The Hyundai Pony (Hangul: 현대 포니) is a small rear-wheel-drive automobile produced by the South Korean manufacturer Hyundai from 1975 until 1990. The Pony was South Korea's first mass-produced and exported car. It was made in two-door coupé utility, three-door liftback, four-door saloon car, and five-door liftback or estate car body styles. The Pony nameplate remained in use until 2000 on some export versions of the Hyundai Excel and Accent.

== Background ==
Hyundai had already ventured into car production by producing locally built versions of the Ford Cortina under licence from 1968. When the company wanted to develop their own car, they hired George Turnbull, the former managing director of Austin and Morris at British Leyland in 1974. He in turn hired five other top British car engineers, Kenneth Barnett as body designer, engineers John Simpson and Edward Chapman, John Crosthwaite as chassis engineer and Peter Slater as chief development engineer. With Turnbull's experience with the Morris Marina, engines and transmissions from Mitsubishi, platform from Mitsubishi's Lancer, some parts from the Ford Cortina they were already producing, and a hatchback body styled by Italdesign Giugiaro, they developed the Hyundai Pony.
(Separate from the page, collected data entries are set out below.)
(** * CompactArduino: the register-level blink program

    A shallow embedding of [blink_162_0.ino] (both variants: the one that
    writes the mask as [(1 << PB5)] and the one that writes it as
    [(1 << 5)]) and of the register-level sketches of the tutorial text.

    The program is

<<
      int main() {
        DDRB |= (1 << PB5);
        while (1) {
          PORTB ^= (1 << PB5);
          _delay_ms(1000);
        }
      }
>>

    The memory-mapped registers [DDRB] and [PORTB] are 8-bit; they are kept
    as [Z] with the conversion back to [uint8_t] written out as [wrap8].
    The observable behaviour of a run is the sequence of register writes
    and delay pauses it performs. *)

From Stdlib Require Import ZArith List Bool Lia.
Import ListNotations.

Local Open Scope Z_scope.

(* ================================================================== *)
(** ** Registers and events *)

(** Conversion of an [int] result to the 8-bit register type. *)
Definition wrap8 (z : Z) : Z := z mod 256.

(** The values a [uint8_t] register can hold. *)
Definition reg_ok (z : Z) : Prop := 0 <= z < 256.

(** Modelled from the spec: the macro [PB5] comes from [<avr/io.h>], which
    is not part of the repository.  The tutorial text identifies PB5 with
    the bit it sets through [(1 << 5)] in registers DDRB and PORTB. *)
Definition PB5 : Z := 5.

(** The two memory-mapped registers the program touches. *)
Record regs : Type := mkRegs { DDRB : Z; PORTB : Z }.

(** Externally visible actions: a store to one of the two registers, or a
    busy-wait of the given number of milliseconds. *)
Inductive event : Type :=
| WrDDRB (v : Z)
| WrPORTB (v : Z)
| DelayMs (ms : Z).

(** The two source files differ only in how the bit number is written. *)
Inductive variant : Type :=
| WithPB5        (* DDRB |= (1 << PB5); PORTB ^= (1 << PB5); *)
| WithLiteral5.  (* DDRB |= (1 << 5);   PORTB ^= (1 << 5);   *)

Definition bit_of (v : variant) : Z :=
  match v with
  | WithPB5 => PB5
  | WithLiteral5 => 5
  end.

(** [(1 << bit)] *)
Definition mask (v : variant) : Z := Z.shiftl 1 (bit_of v).

(** The argument of [_delay_ms] in the loop body. *)
Definition delay_ms : Z := 1000.

(** The controlling expression of [while (1)]. *)
Definition while_cond : Z := 1.

(* ================================================================== *)
(** ** The statements of [main] *)

(** [DDRB |= (1 << bit);] *)
Definition setup (v : variant) (r : regs) : regs :=
  mkRegs (wrap8 (Z.lor (DDRB r) (mask v))) (PORTB r).

(** [PORTB ^= (1 << bit);] *)
Definition toggle (v : variant) (r : regs) : regs :=
  mkRegs (DDRB r) (wrap8 (Z.lxor (PORTB r) (mask v))).

(* ================================================================== *)
(** ** Small-step semantics of [main] *)

(** Control points of [main]. *)
Inductive pc : Type :=
| AtSetup    (* before  DDRB |= ...        *)
| AtWhile    (* at the test of while (1)   *)
| AtToggle   (* before  PORTB ^= ...       *)
| AtDelay    (* before  _delay_ms(1000)    *)
| AtReturn.  (* past the loop: main returns *)

Definition state : Type := (pc * regs)%type.

Definition initial (r : regs) : state := (AtSetup, r).

(** One step, with the events it emits. *)
Inductive Step (v : variant) : state -> list event -> state -> Prop :=
| StepSetup r :
    Step v (AtSetup, r) [WrDDRB (DDRB (setup v r))] (AtWhile, setup v r)
| StepEnter r :
    while_cond <> 0 ->
    Step v (AtWhile, r) [] (AtToggle, r)
| StepLeave r :
    while_cond = 0 ->
    Step v (AtWhile, r) [] (AtReturn, r)
| StepToggle r :
    Step v (AtToggle, r) [WrPORTB (PORTB (toggle v r))] (AtDelay, toggle v r)
| StepDelay r :
    Step v (AtDelay, r) [DelayMs delay_ms] (AtWhile, r).
(** X11.  When the crop size is positive, no stored centre has a negative
    coordinate, some candidate is selected and every video up to the
    current one can be read, the batch of [export] has no failure: one
    task per video runs, nothing is printed, the progress sink is updated
    exactly as many times as the total it was reset to, and every task
    returns one writer per selected candidate, each given one
    [crop_size × crop_size] frame per decoded frame. *)
Theorem readable_catalog_exports_without_failure st :
  in_range st → 0 < crop_size st →
  (∀ v, current_video st = Some v → sized v) →
  nonneg_centers (detected_centers st) →
  selected (detected_centers st) ≠ [] →
  Forall readable (take (S (current_index st)) (video_paths st)) →
  ∃ r,
    export as_completed st = Some r ∧
    printed r = [] ∧
    video_file <$> submitted r
    = take (S (current_index st)) (video_paths st) ∧
    calls r
    = Reset (Z.of_nat (S (current_index st)))
      :: replicate (S (current_index st)) (Update 1)
      ++ [SetDone; Refresh] ∧
    Forall (λ f,
              ∃ ws,
                result f = inr ws ∧
                length ws = length (selected (detected_centers st)) ∧
                Forall (λ w,
                          length (written w)
                          = (Z.to_nat (frame_count (video_file f))
                             `min` length (decoded (video_file f)))%nat ∧
                          Forall (square (crop_size st)) (written w)) ws)
           (submitted r).
Proof.
  intros Hin Hs Hsized Hl Hsome Hread.
  destruct (selected_centers_nonneg st Hin Hsized Hl)
    as (scale & sel & _ & _ & Hsel & Hpoints & Hlen).
  assert (Forall (λ f,
              ∃ ws,
                result f = inr ws ∧
                length ws = length (selected (detected_centers st)) ∧
                Forall (λ w,
                          length (written w)
                          = (Z.to_nat (frame_count (video_file f))
                             `min` length (decoded (video_file f)))%nat ∧
                          Forall (square (crop_size st)) (written w)) ws)
           (submit_all st sel)) as Hall.
  { unfold submit_all. apply Forall_fmap.
    eapply Forall_impl; [exact Hread|].
    intros v (Hdisk & Hopen & Hframes). simpl.
    destruct (export_fed (crop_size st) (square (crop_size st)))
      with (v := v) (sel := sel) as (ws & Hws & Hlenws & Hfed); [|done..|].
    { intros cx cy frame Hx Hy Hf.
      destruct (crop_frame_spec (crop_size st) cx cy frame)
        as (out & Hout & Hsq & _); [done..|]. by exists out. }
    exists ws. split_and!; [done | congruence | done]. }
  unfold export. rewrite Hsel. simpl.
  destruct sel as [|c sel].
  { destruct Hsome. apply length_zero_iff_nil. by rewrite <- Hlen. }
  rewrite foldl_collect. eexists. split; [done|]. simpl.
  split_and!.
  - apply Permutation_nil_r. rewrite (as_completed_perm _).
    apply Permutation_nil_r, omap_failure_nil.
    eapply Forall_impl; [exact Hall|]. intros f (ws & Hws & _). by exists ws.
  - apply submit_all_videos.
  - rewrite (Permutation_length (as_completed_perm _)).
    unfold submit_all. rewrite length_fmap, take_current_length by done.
    f_equal. f_equal. lia.
  - done.
Qed.
End OrderedPool.

Lemma readable_catalog_exports_without_failure_witness :
  ∃ r,
    export reverse explorer_three = Some r ∧
    printed r = [] ∧
    video_file <$> submitted r = take 2 (video_paths explorer_three) ∧
    calls r
    = Reset (Z.of_nat 2) :: replicate 2 (Update 1) ++ [SetDone; Refresh] ∧
    Forall (λ f,
              ∃ ws,
                result f = inr ws ∧
                length ws
                = length (selected (detected_centers explorer_three)) ∧
                Forall (λ w,
                          length (written w)
                          = (Z.to_nat (frame_count (video_file f))
                             `min` length (decoded (video_file f)))%nat ∧
                          Forall (square 3) (written w)) ws)
           (submitted r).
Proof.
  apply (readable_catalog_exports_without_failure reverse
           reverse_Permutation explorer_three).
  - unfold in_range. simpl. lia.
  - reflexivity.
  - intros v [= <-]. split; simpl; lia.
  - repeat constructor; simpl; discriminate.
  - discriminate.
  - repeat first [apply frame4_wf | constructor].
Defined.

End PipelineFacts.

(** ** Start-up, detection again, navigation *)

Module SessionFacts.
Import Ndarray Crop Explorer ExplorerSpec Batch.
Import Session SessionSpec SelectionFacts PipelineFacts.

Lemma set_index_same st : set_index st (current_index st) = st.
Proof. by destruct st. Qed.

Lemma show_frame_in_range st index :
  (index < length (video_paths st))%nat →
  show_frame st index = Some (set_index st index).
Proof.
  intros Hlt. unfold show_frame.
  destruct (lookup_lt_is_Some_2 (video_paths st) index Hlt) as [v ->]. done.
Qed.

Lemma set_index_eq st index :
  set_index st index = st ↔ index = current_index st.
Proof.
  split; [|intros ->; apply set_index_same].
  intros Heq. by apply (f_equal current_index) in Heq.
Qed.
(** Sums of visit counts, and of win totals in [double] arithmetic, taken
    from left to right. *)
Definition sum_visits (ns : list (Node.t Move)) : Z :=
  fold_left (λ s n, s + Node.visits n) ns 0.

Definition sum_wins_from (s : float) (ns : list (Node.t Move)) : float :=
  fold_left (λ s n, (s + Node.wins n)%float) ns s.

Definition sum_wins (ns : list (Node.t Move)) : float := sum_wins_from 0%float ns.

(** The children with move [m] of all the roots, tree after tree. *)
Definition all_with_move (m : Move) (roots : list (Arena Move)) : list (Node.t Move) :=
  with_move m (concat (map root_children roots)).

(** Every pointer of the arena points into it: the root is first and has no
    parent; every other node is, once, among the children of its parent,
    which was allocated before it. *)
Record wf_tree (a : Arena Move) : Prop := {
  wf_root : ∃ r, a !! 0%nat = Some r ∧ Node.parent r = None;
  wf_parent : ∀ i n, a !! i = Some n → (0 < i)%nat →
    ∃ p pn, Node.parent n = Some p ∧ (p < i)%nat ∧ a !! p = Some pn ∧ i ∈ Node.children pn;
  wf_children : ∀ p pn c, a !! p = Some pn → c ∈ Node.children pn →
    (p < c)%nat ∧ ∃ cn, a !! c = Some cn ∧ Node.parent cn = Some p;
  wf_nodup : ∀ p pn, a !! p = Some pn → NoDup (Node.children pn)
}.

(** [node->parent] read through the arena. *)
Definition parent_of (a : Arena Move) (i : nat) : option nat :=
  match a !! i with Some n => Node.parent n | None => None end.

(** [i] lies on the walk from [x] up the parent pointers. *)
Inductive on_path (a : Arena Move) : nat → nat → Prop :=
| on_path_here x : on_path a x x
| on_path_up x p i : parent_of a x = Some p → on_path a p i → on_path a x i.

(** Parents are allocated before their children. *)
Definition parents_below (a : Arena Move) : Prop :=
  ∀ i p, parent_of a i = Some p → (p < i)%nat.

(** Two arenas with the same pointers. *)
Definition same_shape (a a' : Arena Move) : Prop :=
  ∀ i, (λ n, (Node.parent n, Node.children n)) <$> a' !! i
       = (λ n, (Node.parent n, Node.children n)) <$> a !! i.

(** The node [this] once [move] has gone from its frontier to its children. *)
Definition with_child (n : Node.t Move) (moves' : list Move) (node : nat) : Node.t Move :=
  Node.mk (Node.move n) (Node.parent n) (Node.player_to_move n)
    (Node.wins n) (Node.visits n) moves' (Node.children n ++ [node]).

(** What [expand] returns: the same tree at a node without untried move; or
    the tree grown by one node, whose state is the working state after the
    move. *)
Definition expanded (a : Arena Move) (node : nat) (n : Node.t Move) (state : State)
    (r : Arena Move * nat * State * E) : Prop :=
  let '(a', node', state', _) := r in
  if has_untried_moves n then
    ∃ move moves',
      move ∈ Node.moves n
      ∧ erase_first move (Node.moves n) = Some moves'
      ∧ state' = do_move state move
      ∧ node' = length a
      ∧ a' = <[node := with_child n moves' (length a)]> a ++ [Node_child state' move node]
  else a' = a ∧ node' = node ∧ state' = state.

(** The value [update] receives at node [n] when the playout ended in
    [state]. *)
Definition result_at (state : State) (n : Node.t Move) : float :=
  get_result state (Node.player_to_move n).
== First generation (1975) ==

The Pony was presented as a coupé concept car at the Turin Motor Show in October 1974, and the car was introduced in December 1975 as a four-door saloon car to compete with the Saehan Gemini and Kia Brisa. A coupé utility version was added in May 1976, which was called a pickup, although it differed from a typical pickup truck in that its cargo tray was integral with the body rather than being a separate assembly. An estate car arrived in April 1977. In 1981, the small boot lid from the saloon was replaced by a hatchback tail gate creating a new five-door liftback model. This was accompanied with a new three-door liftback. The Pony was loosely based on both the earlier licence-built Ford Cortinas and the Morris Marina, with former British Leyland engineers being hired by Hyundai to design the car.

Hyundai began exporting the Pony to Chile, Argentina, Colombia, Ecuador and Egypt in 1976. European exports began in 1979 with Belgium and the Netherlands, with Greece added shortly thereafter. The pickup version was added in October that year, only available with the smaller, 1.2 l, engine and a 380 kg payload.
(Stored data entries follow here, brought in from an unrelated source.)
(** X25: through any sequence of operations, a writer or a reader is closed
    at the end exactly when it was closed at the start or the sequence has a
    [close()] (or the exit of a [with] block) in it: reading, writing and
    flushing, failed or not, leave the handle open, and a closed handle
    never opens again. *)
Theorem closed_only_by_close `{Bridge} :
  (forall (ops : list Writer.Op) (env : Env Writer.FlussDataWriter),
      Writer._is_closed (self (snd (Writer.run_ops ops env)))
      = Writer._is_closed (self env)
        || existsb (fun op => negb (Writer.is_data_op op)) ops) /\
  (forall (ops : list Reader.Op) (env : Env Reader.FlussDataReader),
      Reader._is_closed (self (snd (Reader.run_ops ops env)))
      = Reader._is_closed (self env)
        || existsb (fun op => negb (Reader.is_data_op op)) ops).
Proof.
  split.
  - induction ops as [|op rest IH]; intros env; cbn [Writer.run_ops existsb].
    + now rewrite orb_false_r.
    + pose proof (keeps_writer_data_op op) as Hdata.
      pose proof (writer_close_op op env) as Hclose.
      specialize (IH (snd (Writer.run_op op env))).
      destruct (Writer.run_ops rest (snd (Writer.run_op op env)))
        as [rs env2] eqn:Hrest.
      destruct (Writer.run_op op env) as [r env1] eqn:Hrun.
      cbn [snd] in *. rewrite Hrest. cbn [snd]. rewrite IH.
      destruct (Writer.is_data_op op); cbn [negb orb].
      * specialize (Hdata eq_refl env). rewrite Hrun in Hdata.
        cbn [snd] in Hdata. now rewrite Hdata.
      * rewrite (Hclose eq_refl). now rewrite orb_true_r.
  - induction ops as [|op rest IH]; intros env; cbn [Reader.run_ops existsb].
    + now rewrite orb_false_r.
    + pose proof (keeps_reader_data_op op) as Hdata.
      pose proof (reader_close_op op env) as Hclose.
      specialize (IH (snd (Reader.run_op op env))).
      destruct (Reader.run_ops rest (snd (Reader.run_op op env)))
        as [rs env2] eqn:Hrest.
      destruct (Reader.run_op op env) as [r env1] eqn:Hrun.
      cbn [snd] in *. rewrite Hrest. cbn [snd]. rewrite IH.
      destruct (Reader.is_data_op op); cbn [negb orb].
      * specialize (Hdata eq_refl env). rewrite Hrun in Hdata.
        cbn [snd] in Hdata. now rewrite Hdata.
      * rewrite (Hclose eq_refl). now rewrite orb_true_r.
Qed.

Lemma writer_check_open `{Bridge} (env : Env Writer.FlussDataWriter) :
  Writer._is_closed (self env) = false ->
  Writer._check_not_closed env = (Ok tt, env).
Proof.
  intros Hopen. unfold Writer._check_not_closed, bind, get_self. now rewrite Hopen.
Qed.

Lemma reader_check_open `{Bridge} (env : Env Reader.FlussDataReader) :
  Reader._is_closed (self env) = false ->
  Reader._check_not_closed env = (Ok tt, env).
Proof.
  intros Hopen. unfold Reader._check_not_closed, bind, get_self. now rewrite Hopen.
Qed.

(** a checked method whose handler logs the exception and returns [a0]:
    when the text of the exception can be fetched, the method returns what
    its body returns, and [a0] when the body raises *)
Lemma checked_swallow `{Bridge} {Self A : Type} (check : M Self unit)
      (m : M Self A) (a0 : A) (env : Env Self) :
  texts_available ->
  check env = (Ok tt, env) ->
  exists env',
    bind check (fun _ => try_except m (fun e => exc_str e ;; ret a0)) env
    = (Ok (match fst (m env) with Ok a => a | Raise _ => a0 end), env').
Proof.
  intros Htexts Hcheck. rewrite bind_run, Hcheck, try_except_run.
  destruct (m env) as [[a|e] env1]; cbn [fst]; [now eexists|].
  rewrite bind_run.
  destruct (exc_str_answers Htexts e env1) as (text & env2 & ->).
  now eexists.
Qed.

(** rewriting with [checked_swallow] in the goal *)
Ltac swallow Htexts Hcheck :=
  match goal with
  | |- context [bind ?c (fun _ => try_except ?m
                                    (fun e => bind (exc_str e) (fun _ => ret ?a0)))
                     ?env] =>
      let env' := fresh "env'" in
      destruct (checked_swallow c m a0 env Htexts Hcheck) as [env' ->]
  end.

Lemma read_row_returns `{Bridge} (env : Env Reader.FlussDataReader) :
  texts_available ->
  Reader._is_closed (self env) = false ->
  exists row, fst (Reader.read_row env) = Ok row.
Proof.
  intros Htexts Hopen. unfold Reader.read_row.
  swallow Htexts (reader_check_open env Hopen).
  now eexists.
Qed.

Lemma read_all_loop_returns `{Bridge} (fuel : nat) (rows : list Reader.Row)
      (env : Env Reader.FlussDataReader) :
  texts_available ->
  Reader._is_closed (self env) = false ->
  fst (Reader.read_all_loop fuel rows env) = Ok Reader.RUnfinished \/
  exists all_rows, fst (Reader.read_all_loop fuel rows env)
                   = Ok (Reader.RRows all_rows).
Proof.
  intros Htexts. revert rows env.
  induction fuel as [|fuel IH]; intros rows env Hopen;
    cbn [Reader.read_all_loop]; [now left|].
  rewrite bind_run. destruct (read_row_returns env Htexts Hopen) as [row Hrow].
  pose proof (keeps_read_row Reader._is_closed env) as Hkeep.
  destruct (Reader.read_row env) as [r env1]. cbn [fst snd] in *. subst r.
  destruct row as [row|]; [|right; now eexists].
  apply IH. now rewrite Hkeep.
Qed.

(** X26: on an open writer or reader the operations that move data never
    raise, when the text of a remote exception can be fetched: through any
    sequence of them, [write_row] answers a truth value, [write_rows] a
    value (the count of the remote side, or 0), [flush] nothing,
    [read_row] a row or [None], [read_rows] a list of rows, and
    [read_all] a list of rows unless its loop is still running when the
    bound on its rounds is reached.  Failures of the remote side come back
    as values ([False], 0, [None], the empty list). *)
Theorem open_handles_never_raise `{Bridge} :
  texts_available ->
  (forall (ops : list Writer.Op) (env : Env Writer.FlussDataWriter),
      Writer._is_closed (self env) = false ->
      Forall (fun op => Writer.is_data_op op = true) ops ->
      Forall2 writer_answer ops (fst (Writer.run_ops ops env))) /\
  (forall (ops : list Reader.Op) (env : Env Reader.FlussDataReader),
      Reader._is_closed (self env) = false ->
      Forall (fun op => Reader.is_data_op op = true) ops ->
      Forall2 reader_answer ops (fst (Reader.run_ops ops env))).
Proof.
  intros Htexts. split.
  - intros ops env Hopen Hall. revert env Hopen.
    induction Hall as [|op rest Hop _ IH]; intros env Hopen;
      cbn [Writer.run_ops]; [constructor|].
    pose proof (keeps_writer_data_op op Hop env) as Hkeep.
    assert (Hok : writer_answer op (fst (Writer.run_op op env))).
    { destruct op; try discriminate Hop; cbn [Writer.run_op writer_answer].
      - unfold Writer.write_row. rewrite bind_run.
        swallow Htexts (writer_check_open env Hopen).
        now eexists.
      - unfold Writer.write_rows.
        swallow Htexts (writer_check_open env Hopen).
        now eexists.
      - unfold Writer.flush. rewrite bind_run.
        now rewrite (writer_check_open env Hopen). }
    specialize (IH (snd (Writer.run_op op env))).
    destruct (Writer.run_op op env) as [r env1]. cbn [fst snd] in *.
    destruct (Writer.run_ops rest env1) as [rs env2]. cbn [fst] in *.
    constructor; [exact Hok | apply IH; now rewrite Hkeep].
  - intros ops env Hopen Hall. revert env Hopen.
    induction Hall as [|op rest Hop _ IH]; intros env Hopen;
      cbn [Reader.run_ops]; [constructor|].
    pose proof (keeps_reader_data_op op Hop env) as Hkeep.
    assert (Hok : reader_answer op (fst (Reader.run_op op env))).
    { destruct op; try discriminate Hop; cbn [Reader.run_op reader_answer].
      - rewrite bind_run.
        destruct (read_row_returns env Htexts Hopen) as [row Hrow].
        destruct (Reader.read_row env) as [r env1]. cbn [fst] in Hrow. subst r.
        destruct row as [row|]; [right; now eexists | now left].
      - unfold Reader.read_rows. rewrite bind_run.
        swallow Htexts (reader_check_open env Hopen).
        now eexists.
      - unfold Reader.read_all. rewrite bind_run.
        rewrite (reader_check_open env Hopen).
        apply read_all_loop_returns; assumption. }
    specialize (IH (snd (Reader.run_op op env))).
    destruct (Reader.run_op op env) as [r env1]. cbn [fst snd] in *.
    destruct (Reader.run_ops rest env1) as [rs env2]. cbn [fst] in *.
    constructor; [exact Hok | apply IH; now rewrite Hkeep].
Qed.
The 1238 cc four-cylinder engine claimed 55 PS and the 1439 cc engine produced 68 PS. The 1.4 GLS was tested by the British car magazine Motor and top speed was 92 mph with acceleration from 0–60 mph in 15.3 seconds.

=== Lineup ===
- 1200: GLS/GL/Standard (UK: T, L, TL, GL)
- 1400: GLS/GL (UK: TL, GL, TLS, GLS)
- 1600: GLS/GL/Limited (not in all markets)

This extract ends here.